Sotto il profilo interpretativo, una tale disposizione appare poco chiara: la sua collocazione nell’ambito delle disposizioni riguardanti le proroghe degli atti amministrativi induce a ritenere che essa si applichi ai termini di inizio e fine lavori di cui all’art. 15 del T.U. dell’Edilizia, collegati alla decadenza del permesso di costruire. Tuttavia, il riferimento esplicito, ivi contenuto, ai contratti di lavori edili e quello implicito alla loro esecuzione, induce a ritenere che l’applicazione di tale proroga riguardi invece i termini di inizio e fine lavori indicati nel contratto, al fine di escludere un inadempimento o responsabilità contrattuale.
Al di là dei problemi interpretativi, una tale proroga riconosciuta all’appaltatore, poiché del tutto disancorata dall’effettiva durata dei lavori e dalle altre norme adottate dal Cura Italia, appare eccessiva, finendo per pregiudicare ingiustificatamente il committente, in misura tale da poterlo indurre ad invocare una risoluzione del contratto stesso.
Deve infatti rilevarsi come tale disposizione, disponendo una proroga così generalizzata, risenta del limite di non tenere minimamente conto dell’effettiva durata dei lavori indicata in contratto: una proroga di 90 giorni oltre il periodo di sospensione appare del tutto sproporzionata soprattutto in relazione a quei lavori edili per i quali era stata concordata una durata inferiore nonché in relazione a quei lavori che, al momento della sospensione governativa, erano ormai in fase di conclusione.
Peraltro, la proroga di una tale portata appare del tutto ingiustificata in quanto trascura il fatto che l’eventuale ritardo dell’appaltatore nella conclusione dei lavori fosse stato già sostanzialmente escluso come fonte di responsabilità contrattuale dall’art. 91 del Cura Italia nonché dai principi generali in materia di impossibilità temporanea della prestazione di cui all’art. 1256 c.c..
Oltre a ciò, tale norma non tiene conto del fatto che il D.p.c.m. del 26.4.2020 ha disposto la ripresa dei lavori edilizi a partire dal 4.5.2020: pertanto non vi è alcuna ragione per far decorrere la proroga di 90 giorni dal termine della cessazione delle emergenza, invece che dal termine di ripresa dell’attività.
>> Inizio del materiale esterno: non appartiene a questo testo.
(** * WhatsApp FAQ chatbot: normalizer, answering path and escalation handlers

    A shallow embedding of [src/index.js].  JavaScript strings are sequences
    of UTF-16 code units, the values that flow through the handlers are JS
    values, exceptions are an explicit result type, and the objects the
    handlers mutate (the Dialogflow agent, the sheet client) are threaded as
    an explicit state.  Console output is not modelled. *)

From Stdlib Require Import ZArith NArith Ascii String Lia.
From stdpp Require Import base option list gmap strings.

Local Open Scope N_scope.

(** ** JavaScript strings and values *)

Module Js.

(** A string is a list of UTF-16 code units. *)
Definition jsstring : Type := list N.

(** An ASCII literal of the source, as code units. *)
Definition lit (s : string) : jsstring :=
  List.map N_of_ascii (list_ascii_of_string s).

Definition DQUOTE : jsstring := [34].
Definition NL : jsstring := [10].
Definition SPACE : N := 32.

(** The values a webhook parameter, a context parameter or a model response
    can hold.  Objects and arrays are all truthy and never strings, which is
    all the code looks at. *)
Inductive jsval : Type :=
  | JUndefined
  | JNull
  | JBool (b : bool)
  | JNum (z : Z)
  | JNaN
  | JStr (s : jsstring)
  | JObject.

(** ToBoolean. *)
Definition truthy (v : jsval) : bool :=
  match v with
  | JUndefined | JNull | JNaN => false
  | JBool b => b
  | JNum z => negb (z =? 0)%Z
  | JStr s => match s with [] => false | _ => true end
  | JObject => true
  end.

(** [a || b]. *)
Definition or_else (a b : jsval) : jsval := if truthy a then a else b.
(** [json.RawMessage]. *)
#[global] Instance go_raw : GoValue json := {| go_zero := JNull; go_into _ _ j := Some j |}.

(** [json.Unmarshal(raw, &v)] of a fresh [v]. *)
Definition unmarshal A `{GoValue A} (raw : string) : option A :=
  j ← parse_document raw; go_into false go_zero j.

(** [json.Unmarshal] of a raw message already known to be one value. *)
Definition unmarshal_value A `{GoValue A} (j : json) : option A := go_into false go_zero j.

(* ------------------------------------------------------------------ *)
(** ** Generic documents                                               *)
(* ------------------------------------------------------------------ *)

(** A number decoded into an [any] becomes a [float64]; the literal is refused
    when it rounds beyond the largest finite one. *)
Fixpoint float_parts (phase : Z) (m f e : Z) (neg : bool) (s : string) : Z * Z :=
  match s with
  | EmptyString => (m, (if neg then - e else e) - f)%Z
  | String a s' =>
      let z := zbyte a in
      if (z =? 46)%Z then float_parts 1 m f e neg s'
      else if (z =? 101)%Z || (z =? 69)%Z then float_parts 2 m f e neg s'
      else match digit_of a with
           | Some d =>
               if (phase =? 2)%Z then float_parts phase m f (e * 10 + d) neg s'
               else float_parts phase (m * 10 + d) (if (phase =? 1)%Z then f + 1 else f)%Z e neg s'
           | None => float_parts phase m f e (if (phase =? 2)%Z && (z =? 45)%Z then true else neg) s'
           end
  end.

Definition float_limit : Z := (2 ^ 1024 - 2 ^ 970)%Z.

Definition float_literal_ok (lit : string) : bool :=
  let '(m, x) := float_parts 0 0 0 0 false lit in
  let d := (slen (itoa m) + x)%Z in
  if (m =? 0)%Z || (d <? 309)%Z then true
  else if (310 <? d)%Z then false
  else (if (0 <=? x)%Z then m * 10 ^ x <? float_limit else m <? float_limit * 10 ^ (- x))%Z.

Fixpoint floats_ok (j : json) : bool :=
  match j with
  | JNum lit => float_literal_ok lit
  | JArr l => forallb floats_ok l
  | JObj ms => forallb (fun m : string * json => floats_ok m.2) ms
  | _ => true
  end.

(** The value a map has under a key after its object was decoded: the last
    member with that key. *)
Definition map_member (ms : list (string * json)) (k : string) : option json :=
  snd <$> last (List.filter (fun m : string * json => streq m.1 k) ms).

(* ------------------------------------------------------------------ *)
(** ** Texts cut short                                                 *)
(* ------------------------------------------------------------------ *)

(** A document that is an object is not a proper prefix of another one: what
    remains of a longer valid text after it is white space. *)
Module JsonPrefix.

(** The four bytes JSON treats as white space. *)
Definition is_json_space (a : ascii) : bool :=
  let z := zbyte a in (z =? 32)%Z || (z =? 9)%Z || (z =? 13)%Z || (z =? 10)%Z.

Definition blank (s : string) : Prop := Forall (fun a => is_json_space a = true) (bytes s).

(* ------------------------------------------------------------------ *)
(** ** The scanner stopped in the middle of a text                     *)
(* ------------------------------------------------------------------ *)

Fixpoint lex_run (m : lmode) (s : string) : list token * option lmode :=
  match s with
  | EmptyString => ([], Some m)
  | String a s' =>
      match lex_step m a with
      | (ts, Some m') => let '(ts', r) := lex_run m' s' in (ts ++ ts', r)
      | (ts, None) => (ts, None)
      end
  end.

Lemma lex_app m p q :
  lex m (p +:+ q) =
  match lex_run m p with
  | (ts, Some m') => ts ++ lex m' q
  | (ts, None) => ts ++ [TBad]
  end.
Proof.
  revert m. induction p as [|a p IH]; intros m; [done|].
  rewrite string_cons_app. simpl. destruct (lex_step m a) as [ts [m'|]]; [|done].
  rewrite IH. destruct (lex_run m' p) as [ts' [m''|]]; by rewrite app_assoc.
Qed.

Lemma lex_run_lex m p :
  lex m p = match lex_run m p with (ts, Some m') => ts ++ lex_end m' | (ts, None) => ts ++ [TBad] end.
Proof. by rewrite <- (string_app_nil_r p), lex_app, string_app_nil_r. Qed.

(** Outside the start mode a scan yields a token at least. *)
Lemma lex_busy m s : m <> LStart -> lex m s <> [].
Proof.
  revert m. induction s as [|a s IH]; intros m Hm; simpl.
  - destruct m; try done. simpl. by case_match.
  - destruct m as [| acc | acc | acc n | acc p | rest tok]; [done|..]; simpl;
      repeat case_match; simplify_eq; try done; by apply IH.
Qed.

Lemma start_step_silent a m : start_step a = ([], Some m) -> m = LStart -> is_json_space a = true.
Proof.
  unfold start_step, is_json_space. intros H ->.
  destruct (zbyte a =? 32)%Z, (zbyte a =? 9)%Z, (zbyte a =? 10)%Z, (zbyte a =? 13)%Z; try done.
  simpl in *. repeat case_match; simplify_eq.
Qed.

Lemma lex_silent s : lex LStart s = [] -> blank s.
Proof.
  induction s as [|a s IH]; intros H; [constructor|]. simpl in H.
  destruct (start_step a) as [ts [m|]] eqn:Hs; [|by destruct ts].
  destruct ts; [|done]. simpl in H.
  assert (m = LStart) as -> by (destruct m; [done|..]; by apply lex_busy in H).
  constructor; [by eapply start_step_silent | by apply IH].
Qed.

(** A number is closed by its own token. *)
Lemma lex_number acc p s : exists t ts, lex (LNum acc p) s = t :: ts /\ t <> TLBrace.
Proof.
  revert acc p. induction s as [|a s IH]; intros acc p; simpl.
  - case_match; eauto.
  - destruct (num_step p (zbyte a)); [apply IH|].
    destruct (num_accept p); [|simpl; eauto].
    destruct (start_step a) as [ts [m|]]; simpl; eauto.
Qed.

(* ------------------------------------------------------------------ *)
(** ** The parser at the end of a text                                 *)
(* ------------------------------------------------------------------ *)

Lemma complete_more v st st' : complete v st = PMore st' -> st' <> [].
Proof. unfold complete. repeat case_match; intros; by simplify_eq. Qed.

Lemma parse_step_more st t st' : parse_step st t = PMore st' -> st' <> [].
Proof.
  unfold parse_step, open_frame, scalar. intros H.
  repeat case_match; simplify_eq; try done; by eapply complete_more.
Qed.

Lemma scalar_done v st w : scalar v st = PDone w -> st = [].
Proof. unfold scalar, complete. repeat case_match; by intros; simplify_eq. Qed.

(** The last token of a value, and the frames it closes. *)
Lemma parse_last st ts v :
  parse st ts = Some (v, []) ->
  exists ts' t st', ts = ts' ++ [t] /\ parse_step st' t = PDone v
    /\ (ts' = [] /\ st' = st \/ st' <> []).
Proof.
  revert st. induction ts as [|t ts IH]; intros st; [done|]. simpl.
  destruct (parse_step st t) as [|st1|w] eqn:Hs; [done| |].
  - intros (ts' & t' & st' & -> & Hd & Hst)%IH. exists (t :: ts'), t', st'.
    split_and!; [done..|]. right. destruct Hst as [[-> ->]|]; [by eapply parse_step_more | done].
  - intros [= -> ->]. exists [], t, st. auto.
Qed.

Lemma parse_app st ts k v : parse st ts = Some (v, []) -> parse st (ts ++ k) = Some (v, k).
Proof.
  revert st. induction ts as [|t ts IH]; intros st; [done|]. simpl.
  destruct (parse_step st t) as [|st1|w]; [done | apply IH | by intros [= -> ->]].
Qed.

(** The outermost frame tells objects from arrays. *)
Definition frame_is_object (f : frame) : bool := match f with FObj _ _ => true | FArr _ _ => false end.
Definition outer (st : list frame) : option bool := frame_is_object <$> last st.
Definition is_object (v : json) : bool := match v with JObj _ => true | _ => false end.

Definition same_outer (st : list frame) (r : pres) : Prop :=
  match r with
  | PErr => True
  | PMore st' => outer st' = outer st
  | PDone v => outer st = Some (is_object v)
  end.

Lemma outer_cons f g st : frame_is_object f = frame_is_object g -> outer (f :: st) = outer (g :: st).
Proof. unfold outer. rewrite !last_cons. destruct (last st); simpl; congruence. Qed.

Lemma outer_drop f g st : outer (f :: g :: st) = outer (g :: st).
Proof. unfold outer. rewrite (last_cons f), (last_cons g). by destruct (last st). Qed.

Lemma complete_outer f v st :
  frame_is_object f = is_object v -> same_outer (f :: st) (complete v st).
Proof.
  intros Hf. destruct st as [|g st]; simpl; [by unfold outer; simpl; rewrite Hf|].
  assert (Hg : outer (f :: g :: st) = outer (g :: st)) by apply outer_drop.
  destruct g as [q es | [] es]; simpl; try done; rewrite Hg; by apply outer_cons.
Qed.

Lemma scalar_outer f v st : same_outer (f :: st) (scalar v (f :: st)).
Proof.
  unfold scalar. destruct (value_allowed (f :: st)); [|done].
  destruct f as [q es | [] es]; simpl; try done; by apply outer_cons.
Qed.

Lemma open_outer f g st : same_outer (f :: st) (open_frame g (f :: st)).
Proof.
  unfold open_frame. destruct (_ && _)%bool; [|done]. apply outer_drop.
Qed.

Lemma parse_step_outer f st t : same_outer (f :: st) (parse_step (f :: st) t).
Proof.
  destruct t; simpl; try done; try apply open_outer; try apply scalar_outer;
    destruct f as [[] es | [] es]; try done; try apply scalar_outer;
    try (by apply complete_outer); by apply outer_cons.
Qed.

Lemma parse_outer f st ts v k :
  parse (f :: st) ts = Some (v, k) -> outer (f :: st) = Some (is_object v).
Proof.
  revert f st. induction ts as [|t ts IH]; intros f st; [done|]. simpl.
  pose proof (parse_step_outer f st t) as Ho.
  destruct (parse_step (f :: st) t) as [|st1|w] eqn:Hs; [done| |].
  - destruct st1 as [|g st1]; [by apply parse_step_more in Hs|].
    intros H%IH. simpl in Ho. congruence.
  - intros [= -> ->]. done.
Qed.

Lemma object_first_token raw ms :
  parse_document raw = Some (JObj ms) -> head (tokens raw) = Some TLBrace.
Proof.
  unfold parse_document. destruct (tokens raw) as [|t ts]; [done|]. intros H.
  destruct (parse [] (t :: ts)) as [[v [|k ks]]|] eqn:Hp; simplify_eq.
  destruct t; simpl in Hp; try done.
  by apply parse_outer in Hp.
Qed.

(* ------------------------------------------------------------------ *)
(** ** No object is a proper prefix                                    *)
(* ------------------------------------------------------------------ *)

Lemma parse_document_parse raw v : parse_document raw = Some v <-> parse [] (tokens raw) = Some (v, []).
Proof.
  unfold parse_document. destruct (parse [] (tokens raw)) as [[w [|k ks]]|]; naive_solver.
Qed.

(** The scanner is between tokens at the end of a value that starts with a brace. *)
Lemma brace_run p v ts r :
  lex_run LStart p = (ts, r) -> head (tokens p) = Some TLBrace ->
  parse [] (tokens p) = Some (v, []) -> r = Some LStart.
Proof.
  unfold tokens. rewrite lex_run_lex. intros -> Hh Hp.
  assert (Hlast : forall t, parse [] (ts ++ [t]) = Some (v, []) -> head (ts ++ [t]) = Some TLBrace ->
                   t <> TBad /\ forall s, t <> TNum s).
  { clear. intros t Hp Hh. apply parse_last in Hp as (ts' & t' & st & Heq & Hs & Hst).
    apply app_inj_2 in Heq as [<- [= <-]]; [|done].
    split; [by intros ->|]. intros s ->. apply scalar_done in Hs as ->.
    destruct Hst as [[-> _]|]; done. }
  destruct r as [m|].
  - destruct m; simpl in *; try (by apply Hlast in Hp as []); [done|].
    destruct (num_accept p0); by apply Hlast in Hp as [? Hn]; try (by destruct (Hn _ eq_refl)).
  - by apply Hlast in Hp as [].
Qed.

Lemma object_prefix p q v ms :
  parse_document (p +:+ q) = Some (JObj ms) -> parse_document p = Some v -> blank q.
Proof.
  intros Hpq Hp. pose proof (object_first_token _ _ Hpq) as Hh.
  rewrite !parse_document_parse in *. unfold tokens in *. rewrite lex_app in Hpq, Hh.
  destruct (lex_run LStart p) as [ts r] eqn:Hr.
  assert (head (tokens p) = Some TLBrace /\ r <> None) as [Hhp Hrn].
  { unfold tokens. rewrite lex_run_lex, Hr in Hp |- *.
    destruct r as [m|]; [|apply parse_last in Hp as (ts' & t & st & Heq & Hs & _);
      apply app_inj_2 in Heq as [_ [= <-]]; done].
    destruct ts as [|t ts]; [|done]. exfalso. simpl in *.
    destruct m as [| | | | acc ph | ]; try done.
    destruct (lex_number acc ph q) as (t & ts & Heq & Hne). rewrite Heq in Hh. by simplify_eq/=. }
  assert (r = Some LStart) as -> by by eapply brace_run.
  rewrite lex_run_lex, Hr in Hp. simpl in Hp. rewrite app_nil_r in Hp.
  apply (parse_app _ _ (lex LStart q)) in Hp. rewrite Hp in Hpq. simplify_eq.
  by apply lex_silent.
Qed.

End JsonPrefix.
Proprio in questo senso, ad avviso di chi scrive, il momento della cessazione di emergenza dovrebbe essere assimilato, in sede interpretativa, al momento della ripresa delle attività edilizie, fissato 4.5.2020.
Sulla scorta di tali considerazione appare chiaro come l’appaltatore possa godere di una rilevante proroga del termine per l’inizio e per la conclusione lavori: proroga sicuramente giustificata in ragione delle gravi ripercussioni che tali imprese hanno subito in ragione della sospensione forzata dei lavori nonché delle difficoltà e dei rallentamenti nella ripresa, ma comunque eccessiva alla luce del contrapposto interesse del committente. Quest’ultimo vede infatti dilungarsi notevolmente i tempi per la conclusione lavori.
Peraltro, questo eccessivo prolungamento dei lavori appare tale da poter pregiudicare l’interesse del committente alla prestazione dell’appaltatore e dunque tale da fargli invocare la risoluzione del contratto: deve infatti ricordarsi che l’impossibilità temporanea delle obbligazioni (capace di “sospendere” il contratto) diviene definitiva nel momento in cui, in ragione della durata della “sospensione”, viene meno l’interesse delle parti, ragion per cui può essere invocata la risoluzione del contratto.
Deve concludersi come una tale disposizione, sebbene fortemente (e giustamente) protettiva dell’appaltatore, debba – ad avviso di chi scrive – essere usata con attenzione, al fine di evitare che possa ritorcersi contro, inducendo il committente ad invocare la risoluzione del contratto stesso e dunque frustrando il senso della stessa.